Suriyelilerin doğum öncesi kontroller için Suriyeli doktorların merdiven altı kliniklerini tercih ettiklerini sadece doğum anında hastanelere gelmelerinin hem hekim hem hasta için ciddi bir zorluk olduğunu belirten Örgel, “Bir diğer sorun bu insanlar yoğun bir ekonomik sömürüye maruz kalıyor ve bunu kalabalık ve dar evlerde yaşamalarına neden oluyor. Bir göz evde 10-15 kişi, birkaç aile yaşıyorlar. Bulaşıcı hastalıkların tedavisini ve kontrolünü zorlaştıran bir durumdur bu. Aynı zamanda mahremiyet algısını kaybediyorlar. Çocuk istismarları, 18 yaş altı gebelikler artıyor. 7-8 yıldır sürekli göç eden ve eğitim alamamış çocuklar, temel sağlık ve hijyen bilgisi edinemiyor.
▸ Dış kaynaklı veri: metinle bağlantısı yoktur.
(** * svg-renderer: symbolic coordinate resolver and render scheduler

    A shallow embedding of [src/index.ts]: the expression resolver
    ([evalExpression]), the path compiler ([createSvgPaths]), the sink
    ([createSvgElement]) and the scheduler ([setupSvgRenderer]) together
    with the parts of the JavaScript runtime they rely on.

    JavaScript numbers are IEEE 754 binary64 values, represented by the
    primitive type [float]; strings are sequences of ASCII characters. *)

From Stdlib Require Import ZArith Bool List String Ascii Lia.
From Stdlib Require Import DecimalString.
From Stdlib Require Import PrimFloat FloatOps SpecFloat.
Import ListNotations.

Local Open Scope string_scope.
Local Open Scope Z_scope.

(* ================================================================== *)
(** ** Strings of the runtime *)

Module JsString.

Definition charCode (c : ascii) : nat := nat_of_ascii c.

Definition inRange (lo hi : nat) (c : ascii) : bool :=
  (Nat.leb lo (charCode c) && Nat.leb (charCode c) hi)%bool.

(** [\d] *)
Definition isDigit (c : ascii) : bool := inRange 48 57 c.

(** [[\d.]] *)
Definition isDigitOrDot (c : ascii) : bool := (isDigit c || Ascii.eqb c ".")%bool.

Definition isLetter (c : ascii) : bool := (inRange 65 90 c || inRange 97 122 c)%bool.

(** First character of an identifier name (ASCII part). *)
Definition isIdentStart (c : ascii) : bool :=
  (isLetter c || Ascii.eqb c "_" || Ascii.eqb c "$")%bool.

Definition isIdentPart (c : ascii) : bool := (isIdentStart c || isDigit c)%bool.

(** White space and line terminators skipped by [parseFloat] and [parseInt]. *)
Definition isStrWhiteSpace (c : ascii) : bool :=
  (inRange 9 13 c || Ascii.eqb c " ")%bool.

Fixpoint existsb (p : ascii -> bool) (s : string) : bool :=
  match s with
  | EmptyString => false
  | String c r => (p c || existsb p r)%bool
  end.

Fixpoint forallb (p : ascii -> bool) (s : string) : bool :=
  match s with
  | EmptyString => true
  | String c r => (p c && forallb p r)%bool
  end.

(** Longest prefix whose characters satisfy [p], and the rest. *)
Fixpoint span (p : ascii -> bool) (s : string) : string * string :=
  match s with
  | EmptyString => (EmptyString, EmptyString)
  | String c r =>
      if p c then let (a, b) := span p r in (String c a, b)
      else (EmptyString, s)
  end.

Fixpoint dropWhile (p : ascii -> bool) (s : string) : string :=
  match s with
  | EmptyString => EmptyString
  | String c r => if p c then dropWhile p r else s
  end.

Fixpoint drop (n : nat) (s : string) : string :=
  match n, s with
  | O, _ => s
  | S k, EmptyString => EmptyString
  | S k, String _ r => drop k r
  end.

Fixpoint repeat (c : ascii) (n : nat) : string :=
  match n with
  | O => EmptyString
  | S k => String c (repeat c k)
  end.

(** [s.includes(c)] for a one-character needle. *)
Definition includesChar (c : ascii) (s : string) : bool := existsb (Ascii.eqb c) s.

(** [s.replace(/pat/g, rep)] for a pattern made of literal characters and
    a replacement text without [$]: scanning left to right, each match is
    replaced and scanning resumes after it.  [skip] counts the characters
    of the current match that are still to be passed over. *)
Fixpoint replaceAllFrom (pat rep : string) (skip : nat) (s : string) : string :=
  match s with
  | EmptyString => EmptyString
  | String c r =>
      match skip with
      | S k => replaceAllFrom pat rep k r
      | O =>
          if prefix pat s
          then rep ++ replaceAllFrom pat rep (Nat.pred (length pat)) r
          else String c (replaceAllFrom pat rep 0 r)
      end
  end.

Definition replaceAll (pat rep : string) (s : string) : string :=
  match pat with
  | EmptyString => s
  | _ => replaceAllFrom pat rep 0 s
  end.

(** [parts.join(sep)] *)
Fixpoint join (sep : string) (parts : list string) : string :=
  match parts with
  | [] => EmptyString
  | [p] => p
  | p :: rest => p ++ sep ++ join sep rest
  end.

End JsString.

(* ================================================================== *)
(** ** Numbers of the runtime *)

Module JsNumber.
Import JsString.

(** The number nearest to the integer [z] (ties to even). *)
Definition ofZ (z : Z) : float := SF2Prim (binary_normalize prec emax z 0 false).

(** The number nearest to [d * 10^e], for [0 <= d]: the value of a
    decimal literal with digits [d] and decimal exponent [e]. *)
Definition ofDecimal (d e : Z) : float :=
  if 0 <=? e then ofZ (d * 10 ^ e)
  else match d, 10 ^ (- e) with
       | Zpos p, Zpos q =>
           SF2Prim (SFdiv prec emax (S754_finite false p 0) (S754_finite false q 0))
       | _, _ => zero
       end.

Definition digitValue (c : ascii) : Z := Z.of_nat (charCode c) - 48.

Fixpoint digitsValueFrom (acc : Z) (s : string) : Z :=
  match s with
  | EmptyString => acc
  | String c r => digitsValueFrom (10 * acc + digitValue c) r
  end.

(** Value of a string of decimal digits. *)
Definition digitsValue (s : string) : Z := digitsValueFrom 0 s.

(** Decimal digits of a non-negative integer. *)
Definition digitsOf (z : Z) : string := NilZero.string_of_uint (N.to_uint (Z.to_N z)).

(** *** Number::toString (radix 10) *)

(** [x < 10^n] for the positive rational [x = num / den]. *)
Definition ltPow10 (num den n : Z) : bool :=
  if 0 <=? n then num <? den * 10 ^ n else num * 10 ^ (- n) <? den.

(** The least [n], counted up from the given one, with [x < 10^n]. *)
Fixpoint findN (fuel : nat) (num den n : Z) : Z :=
  match fuel with
  | O => n
  | S f => if ltPow10 num den n then n else findN f num den (n + 1)
  end.

(** A starting point for [findN] below the decimal exponent of
    [m * 2^e]: that number is at least [2^(b-1)] for [b] the position of
    its leading bit, and [30103 / 100000] approximates [log10 2]. *)
Definition exponentEstimate (m : positive) (e : Z) : Z :=
  ((Zdigits2 (Zpos m) + e - 1) * 30103) / 100000 - 1.

(** [x / 10^q] as a fraction. *)
Definition scaleBy (num den q : Z) : Z * Z :=
  if 0 <=? q then (num, den * 10 ^ q) else (num * 10 ^ (- q), den).

(** The [k]-digit integers [s] for which [s * 10^(n-k)] reads back as [x],
    the nearer one first; none when [k] digits do not suffice. *)
Definition candidate (x : float) (num den n k : Z) : option Z :=
  let (a, b) := scaleBy num den (n - k) in
  let lo := a / b in
  let r := a mod b in
  let hi := lo + 1 in
  let back c := PrimFloat.eqb (ofDecimal c (n - k)) x in
  match back lo, back hi with
  | true, true =>
      if 2 * r <? b then Some lo
      else if b <? 2 * r then Some hi
      else if Z.even lo then Some lo else Some hi
  | true, false => Some lo
  | false, true => Some hi
  | false, false => None
  end.

(** The shortest digit string: the least [k] with a candidate, from [k]
    upwards; seventeen digits always suffice for binary64. *)
Fixpoint shortest (fuel : nat) (x : float) (num den n k : Z) : Z * Z :=
  match fuel with
  | O => (fst (scaleBy num den (n - k)) / snd (scaleBy num den (n - k)), k)
  | S f =>
      match candidate x num den n k with
      | Some s => (s, k)
      | None => shortest f x num den n (k + 1)
      end
  end.

(** Layout of the digits [ds] of [s] (there are [k] of them) for the value
    [s * 10^(n-k)]: steps 6 to 10 of Number::toString. *)
Definition layout (ds : string) (k n : Z) : string :=
  if (k <=? n) && (n <=? 21) then
    ds ++ repeat "0" (Z.to_nat (n - k))
  else if (0 <? n) && (n <=? 21) then
    substring 0 (Z.to_nat n) ds ++ "." ++ drop (Z.to_nat n) ds
  else if (-6 <? n) && (n <=? 0) then
    "0." ++ repeat "0" (Z.to_nat (- n)) ++ ds
  else
    let e := n - 1 in
    let es := (if 0 <=? e then "+" else "-") ++ digitsOf (Z.abs e) in
    if k =? 1 then ds ++ "e" ++ es
    else substring 0 1 ds ++ "." ++ drop 1 ds ++ "e" ++ es.

(** Text of the positive finite number [m * 2^e]. *)
Definition finiteToString (m : positive) (e : Z) : string :=
  let x := SF2Prim (S754_finite false m e) in
  let num := if 0 <=? e then Zpos m * 2 ^ e else Zpos m in
  let den := if 0 <=? e then 1 else 2 ^ (- e) in
  let n := findN 8 num den (exponentEstimate m e) in
  let (s, k) := shortest 17 x num den n 1 in
  if s =? 10 ^ k then layout "1" 1 (n + 1) else layout (digitsOf s) k n.

(** [x.toString()], also the conversion used by template literals. *)
Definition toString (x : float) : string :=
  match Prim2SF x with
  | S754_nan => "NaN"
  | S754_zero _ => "0"
  | S754_infinity false => "Infinity"
  | S754_infinity true => "-Infinity"
  | S754_finite false m e => finiteToString m e
  | S754_finite true m e => "-" ++ finiteToString m e
  end.

(** *** parseFloat and parseInt *)

Definition trimStart (s : string) : string := dropWhile isStrWhiteSpace s.

(** An optional sign: whether it is a minus, and the rest. *)
Definition takeSign (s : string) : bool * string :=
  match s with
  | String "-" r => (true, r)
  | String "+" r => (false, r)
  | _ => (false, s)
  end.

Definition withSign (neg : bool) (x : float) : float :=
  if neg then PrimFloat.opp x else x.

(** An exponent part [e], [e+] or [e-] followed by digits: its value and
    the rest; [None] when the text does not start with one. *)
Definition exponentPart (s : string) : option (Z * string) :=
  match s with
  | String c r =>
      if (Ascii.eqb c "e" || Ascii.eqb c "E")%bool then
        let (neg, r1) := takeSign r in
        let (ds, r2) := span isDigit r1 in
        match ds with
        | EmptyString => None
        | _ => Some (if neg then - digitsValue ds else digitsValue ds, r2)
        end
      else None
  | EmptyString => None
  end.

(** The longest prefix that is an unsigned decimal literal (digits, an
    optional fraction, an optional exponent): its value and the rest. *)
Definition decimalPrefix (s : string) : option (float * string) :=
  let (ip, r1) := span isDigit s in
  let (fp, r2) :=
    match r1 with
    | String "." r => span isDigit r
    | _ => (EmptyString, r1)
    end in
  match ip ++ fp with
  | EmptyString => None
  | ds =>
      match exponentPart r2 with
      | Some (ex, r3) =>
          Some (ofDecimal (digitsValue ds) (ex - Z.of_nat (length fp)), r3)
      | None =>
          Some (ofDecimal (digitsValue ds) (- Z.of_nat (length fp)), r2)
      end
  end.

(** [parseFloat(s)] *)
Definition parseFloat (input : string) : float :=
  let (neg, s) := takeSign (trimStart input) in
  if prefix "Infinity" s then withSign neg infinity
  else match decimalPrefix s with
       | Some (v, _) => withSign neg v
       | None => nan
       end.

Definition isHexDigit (c : ascii) : bool :=
  (isDigit c || inRange 65 70 c || inRange 97 102 c)%bool.

Definition hexDigitValue (c : ascii) : Z :=
  if isDigit c then digitValue c
  else if inRange 65 70 c then Z.of_nat (charCode c) - 55
  else Z.of_nat (charCode c) - 87.

Fixpoint hexValueFrom (acc : Z) (s : string) : Z :=
  match s with
  | EmptyString => acc
  | String c r => hexValueFrom (16 * acc + hexDigitValue c) r
  end.

(** [parseInt(s)] without a radix argument. *)
Definition parseIntString (input : string) : float :=
  let (neg, s) := takeSign (trimStart input) in
  match s with
  | String "0" (String c r) =>
      if (Ascii.eqb c "x" || Ascii.eqb c "X")%bool then
        match fst (span isHexDigit r) with
        | EmptyString => nan
        | ds => withSign neg (ofZ (hexValueFrom 0 ds))
        end
      else withSign neg (ofZ (digitsValue (fst (span isDigit s))))
  | _ =>
      match fst (span isDigit s) with
      | EmptyString => nan
      | ds => withSign neg (ofZ (digitsValue ds))
      end
  end.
Okul yaşındaki çocuklar çalışmak zorunda kalıyor. Ruh Sağlığı, çok sık es geçilen bir bahis, devlet dahil hiçbir kurum -birkaç dernek dışında- bu konuda çalışmıyor.” dedi.
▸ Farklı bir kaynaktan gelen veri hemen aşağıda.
Lemma sampler_progress_log_witness :
  printed (snd scenario_run)
  = printed empty_world ++ progress_log ["A"; "B"] 2
  /\ List.length (progress_log ["A"; "B"] 2)
     = (Z.to_nat 2 * (1 + 2 * List.length ["A"; "B"]))%nat.
Proof.
  apply (sampler_progress_log scenario_process scenario_loads "bin" 1 1000 100
           1000 false 42 (-1) ["A"; "B"] 2 empty_world (snd scenario_run)
           scenario_results).
  vm_compute. reflexivity.
Defined.


(** ** The variance analysis that closes a table *)

Lemma table_lines_total (metric_key : string) (show_variance : bool)
    (winner_config : string) (baseline : Q) (l : dict stats_dict) :
  Forall (fun item => has_metric metric_key (snd item)) l ->
  Qeq_bool baseline 0 = false ->
  exists lines,
    List.length lines = List.length l
    /\ forall w : world,
         for_each l (table_line metric_key show_variance winner_config baseline)
           tt w
         = (Ok tt, add_lines w lines).
Proof.
  intros Hall Hb. induction Hall as [|item l Hitem _ (lines & Hlen & IH)].
  - exists []. split; [reflexivity|]. intros w. cbn [for_each].
    now rewrite add_lines_nil.
  - eexists (_ :: lines). split; [cbn [List.length]; now rewrite Hlen|].
    intros w. cbn [for_each].
    rewrite (bind_run _ _ _ _ _ (table_line_run metric_key show_variance
                                   winner_config baseline item w Hitem Hb)).
    rewrite IH, add_lines_app. reflexivity.
Qed.

Lemma variance_analysis_lines (metric_key winner_config : string)
    (winner_stats : stats_dict) (med lo hi : Q) (v : value) (sd : R)
    (w : world) :
  get (metric_key ++ "_median")%string winner_stats = Some (VNum med) ->
  get (metric_key ++ "_min")%string winner_stats = Some (VNum lo) ->
  get (metric_key ++ "_max")%string winner_stats = Some (VNum hi) ->
  get (metric_key ++ "_stdev")%string winner_stats = Some v ->
  real v = Ok sd ->
  variance_analysis metric_key winner_config winner_stats w
  = (Ok tt, add_lines w (variance_lines winner_config med lo hi sd)).
Proof.
  intros Hmed Hlo Hhi Hsd Hreal. unfold variance_analysis, variance_lines.
  rewrite (getitem_Some _ _ _ Hmed), (getitem_Some _ _ _ Hsd),
    (getitem_Some _ _ _ Hlo), (getitem_Some _ _ _ Hhi).
  cbn [obind number]. rewrite Hreal.
  now rewrite !bind_print, !bind_lift, bind_print, print_run, !add_lines_app.
Qed.

(** X18. A table printed with [show_variance] ends, after the closing rule,
    with the variance analysis of the winner, the first configuration of the
    ranking: its name, the range [max - min] of the metric with its share of
    the median in percent, and the standard deviation with its share of the
    median in percent. Before the rule come the banner, the header, the
    dashes and one row per configuration. *)
Theorem variance_analysis_of_winner :
  forall (aggregated : dict stats_dict)
         (title metric_key metric_label : string) (w0 : world)
         (winner : string * stats_dict) (rest : dict stats_dict),
    let median := median_at (metric_key ++ "_median")%string in
    Forall (fun item => has_metric metric_key (snd item)) aggregated ->
    sort_by median aggregated = winner :: rest ->
    ~ median winner == 0 ->
    exists shown lo hi v sd,
      get (metric_key ++ "_median")%string (snd winner)
      = Some (VNum (median winner))
      /\ get (metric_key ++ "_min")%string (snd winner) = Some (VNum lo)
      /\ get (metric_key ++ "_max")%string (snd winner) = Some (VNum hi)
      /\ get (metric_key ++ "_stdev")%string (snd winner) = Some v
      /\ real v = Ok sd
      /\ List.length shown = (5 + List.length aggregated)%nat
      /\ print_comparison_table aggregated title metric_key metric_label true
           w0
         = (Ok tt,
            add_lines w0
              (shown ++ rule
               :: variance_lines (fst winner) (median winner) lo hi sd)).
Proof.
  intros aggregated title metric_key metric_label w0 [wc ws] rest median
         Hall Hsort Hnz.
  pose proof (sort_by_perm median aggregated) as Hperm.
  rewrite Hsort in Hperm.
  assert (Hall' : Forall (fun item => has_metric metric_key (snd item))
                    ((wc, ws) :: rest)).
  { eapply Permutation_Forall; [symmetry; exact Hperm|exact Hall]. }
  inversion Hall' as [|? ? Hw _]; subst.
  destruct (has_metric_median metric_key (wc, ws) Hw) as [Hkey Hmed].
  fold median in Hkey, Hmed.
  destruct Hw as (med & lo & hi & v & sd & passes
                  & _ & Hlo & Hhi & Hsd & Hreal & _).
  cbn [fst snd] in *.
  assert (Hb : Qeq_bool (median (wc, ws)) 0 = false).
  { destruct (Qeq_bool (median (wc, ws)) 0) eqn:E; [|reflexivity].
    apply Qeq_bool_iff in E. contradiction. }
  destruct (table_lines_total metric_key true wc (median (wc, ws))
              ((wc, ws) :: rest) Hall' Hb) as (lines & Hlen & Hlines).
  exists ([rule; VStr title; rule; table_header metric_label true; dashes]
          ++ lines), lo, hi, v, sd.
  repeat (split; [assumption|]).
  split.
  { now rewrite length_app, Hlen, (Permutation_length Hperm). }
  rewrite print_comparison_table_unfold, !bind_print.
  rewrite ranking_sorted.
  2:{ intros item Hin. apply has_metric_median.
      rewrite Forall_forall in Hall. now apply Hall. }
  fold median. rewrite Hsort, bind_lift. cbv beta iota.
  rewrite Hkey, bind_lift, Hb, !bind_print.
  rewrite (bind_run _ _ _ _ _ (Hlines _)), bind_print.
  rewrite (variance_analysis_lines metric_key wc ws (median (wc, ws)) lo hi v sd
             _ Hmed Hlo Hhi Hsd Hreal).
  rewrite !add_lines_app. cbn [app]. rewrite <- ?app_assoc. reflexivity.
Qed.

Lemma variance_analysis_of_winner_witness :
  exists shown lo hi v sd,
    get "insert_p50_median" (snd (nth 0 scenario_aggregated ("", [])))
    = Some (VNum (median_at "insert_p50_median"
                    (nth 0 scenario_aggregated ("", []))))
    /\ get "insert_p50_min" (snd (nth 0 scenario_aggregated ("", [])))
       = Some (VNum lo)
    /\ get "insert_p50_max" (snd (nth 0 scenario_aggregated ("", [])))
       = Some (VNum hi)
    /\ get "insert_p50_stdev" (snd (nth 0 scenario_aggregated ("", [])))
       = Some v
    /\ real v = Ok sd
    /\ List.length shown = (5 + List.length scenario_aggregated)%nat
    /\ print_comparison_table scenario_aggregated "INSERT P50" "insert_p50"
         "P50 Median (ns)" true empty_world
       = (Ok tt,
          add_lines empty_world
            (shown ++ rule
             :: variance_lines (fst (nth 0 scenario_aggregated ("", [])))
                  (median_at "insert_p50_median"
                     (nth 0 scenario_aggregated ("", [])))
                  lo hi sd)).
Proof.
  apply (variance_analysis_of_winner scenario_aggregated "INSERT P50"
           "insert_p50" "P50 Median (ns)" empty_world
           (nth 0 scenario_aggregated ("", []))
           [nth 1 scenario_aggregated ("", [])]).
  - repeat constructor;
      (eexists _, _, _, _, _, _; repeat split; reflexivity).
  - reflexivity.
  - discriminate.
Defined.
Çözüm önerisi için mültecilik statüsünün verilmesinin gerekli olduğunun altını çizen Örgel, “Amacımız toplumsal entegrasyon olmalı. Kendi geçimlerinin yardım almadan sağlayacak duruma gelmelerini sağlamamız lazım. Kadınların entegrasyonu daha zor, erkekler çalışıyor ve toplum içine giriyorlar kadınlar ise eve kapanıyor ve savunmacı bir izolasyona çekiliyorlar. Kadınların entegre edilmesi bu yüzden önemli. Dil kursları ve meslek edindirme kursları önemli. AB finansmanı ile Göçmen Sağlık Merkezleri açıldı. Burada Suriyeli hekimlerden sağlık hizmeti alabiliyorlar. Fakat sayıları yetersiz. Bu hizmetler ASM’lere dağıtılabilir.” diye konuştu.
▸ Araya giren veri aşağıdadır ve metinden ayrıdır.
(** Truthiness of the values the module tests with [!x], [if(x)], [x || d]. *)
Definition truthy_str (s : string) : bool :=
  match s with
  | EmptyString => false
  | String _ _ => true
  end.

Definition truthy_ostr (o : option string) : bool :=
  match o with
  | Some s => truthy_str s
  | None => false
  end.

(** [o || d] for a possibly absent string. *)
Definition or_str (o : option string) (d : string) : string :=
  if truthy_ostr o then default d o else d.

(** [o || d] for a possibly absent number ([0] is falsy). *)
Definition or_num (o : option Z) (d : Z) : Z :=
  match o with
  | Some n => if n =? 0 then d else n
  | None => d
  end.

Module Area.
Record t : Type := mk {
  areaTag : string;
  name : string;
  desc : string;
}.
End Area.

Module FileEntry.
Record Meta : Type := mkMeta {
  byte_size : Z;
  file_crc32 : JsVal;
  file_md5 : JsVal;
  file_sha1 : JsVal;
  upload_by_username : option string;
}.

Record t : Type := mk {
  fileId : Z;
  fileName : string;
  desc : option string;
  fileSha256 : string;
  uploadTimestamp : string;
  hashTags : list string;
  meta : Meta;
}.

(** [fileInfo.desc = d] *)
Definition set_desc (d : string) (f : t) : t :=
  mk (fileId f) (fileName f) (Some d) (fileSha256 f) (uploadTimestamp f)
     (hashTags f) (meta f).
End FileEntry.

(** What [hjson.parse] yields for options.hjson: any subset of the keys.
    The parsed object is the [options] object itself: [loadOptions] assigns
    the documented keys (and [nowTs]) and leaves the rest alone, so a
    [sinceTs] the file holds stays in it until [findNewFiles] assigns it. *)
Module RawOptions.
Record t : Type := mk {
  areaTagsRegEx : option string;
  maxFilesPerArea : option Z;
  postMaxSizeTarget : option Z;
  header : option string;
  areaHeader : option string;
  areaFooter : option string;
  entry : option string;
  footer : option string;
  to : option string;
  from : option string;
  tsFormat : option string;
  subjectFormat : option string;
  templateEncoding : option string;
  sinceTs : option string;
}.

(** [{}] *)
Definition empty : t :=
  mk None None None None None None None None None None None None None None.
End RawOptions.

(** The [options] object once [loadOptions] has filled in the defaults. *)
Module Options.
Record t : Type := mk {
  areaTagsRegEx : string;
  maxFilesPerArea : Z;
  postMaxSizeTarget : Z;
  header : string;
  areaHeader : string;
  areaFooter : string;
  entry : string;
  footer : string;
  to : string;
  from : string;
  tsFormat : string;
  nowTs : string;
  subjectFormat : string;
  templateEncoding : string;
  sinceTs : option string;
}.

(** [options.sinceTs = s] *)
Definition set_sinceTs (s : string) (o : t) : t :=
  mk (areaTagsRegEx o) (maxFilesPerArea o) (postMaxSizeTarget o) (header o)
     (areaHeader o) (areaFooter o) (entry o) (footer o) (to o) (from o)
     (tsFormat o) (nowTs o) (subjectFormat o) (templateEncoding o) (Some s).
End Options.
AB Türkiye İlişkilerinde Temel Mesele: Mülteciler

Av. Abdulhalim Yılmaz da, hak ihlallerine karşı en dezavantajı kesimin mülteciler olduğunu belirtti.  Zorunlu nedenlerle göç eden herkesin mülteci olarak kabul edilmesi gerektiğini belirten Yılmaz, “3 milyon kadar insan kayıtlı, yaklaşık beş milyon kadar insan olduğu söyleniyor. Bunlardan sadece 70 bini Zorunlu nedenlerle göç etmiş herkes “mülteci” kabul edilmeli. Türkiye Cumhuriyet Cenevre Mülteci Sözleşmesine taraf, işi mevzuata boğmamak lazım. Bu insanlara, sözleşmeye konulan coğrafi şerhten, mültecilik hakkı verilmiyor. “ Misafir” kavramı ilk defa Rus-Çeçen savaşında Türkiye’ye sığınan 1000-1500 Çeçen için kullanılmıştı. Misafir gelir ve gider. Kulağa hoş geliyor ama meselenin hukuki kısmını örtmek için kullanılan bir kavram. Devlet bu kelimeyi kullanmasının bir diğer nedeni de Uluslararası ilişkiler. Böyle bir belirsizlik içinde göçmenler çalışma izni alamıyorlar, oturma izni alamıyorlar. Kaçaklığa mahkûm ediliyorlar.” dedi.

Türkiye’nin ekonomik yapısının mültecilerin geldiği ülkelere göre daha iyi ve tercih edilebilir olduğunun belirtilmesi gerektiğini ifade eden Yılmaz, ” Bu insanlar kalacak yer, yiyecek ve evlerine para gönderebilecekleri bir iş arıyorlar. Devlet bu durumu görmezden gelmemeli, bu insanlar bu ülkeye değer kazandırıyor. Hiçbir düzenleme yapılmazsa kazanan sadece sermayedarlar olacak. Devletler hiç kimseyi ölüm riski ya da işkence riski olan yerlere geri gönderemez. AİHM’nin emsal kararları var. Fakat İstanbul’da kayıtlı olmasına rağmen geri gönderilen Suriyeliler mevcut. Konuyu “güvenlikçi” bir mantıkla değil “insan hakları” temelinde ele almalıyız. Olması gereken gerçekleri kabul etmek. İnsanlar Hz. Adem’den beri göç ediyorlar. Buna bağlı politikalar üretilmeli. Mültecilerin potansiyeli de karşılıklı fayda esasıyla değerlendirilebilir.” diye konuştu.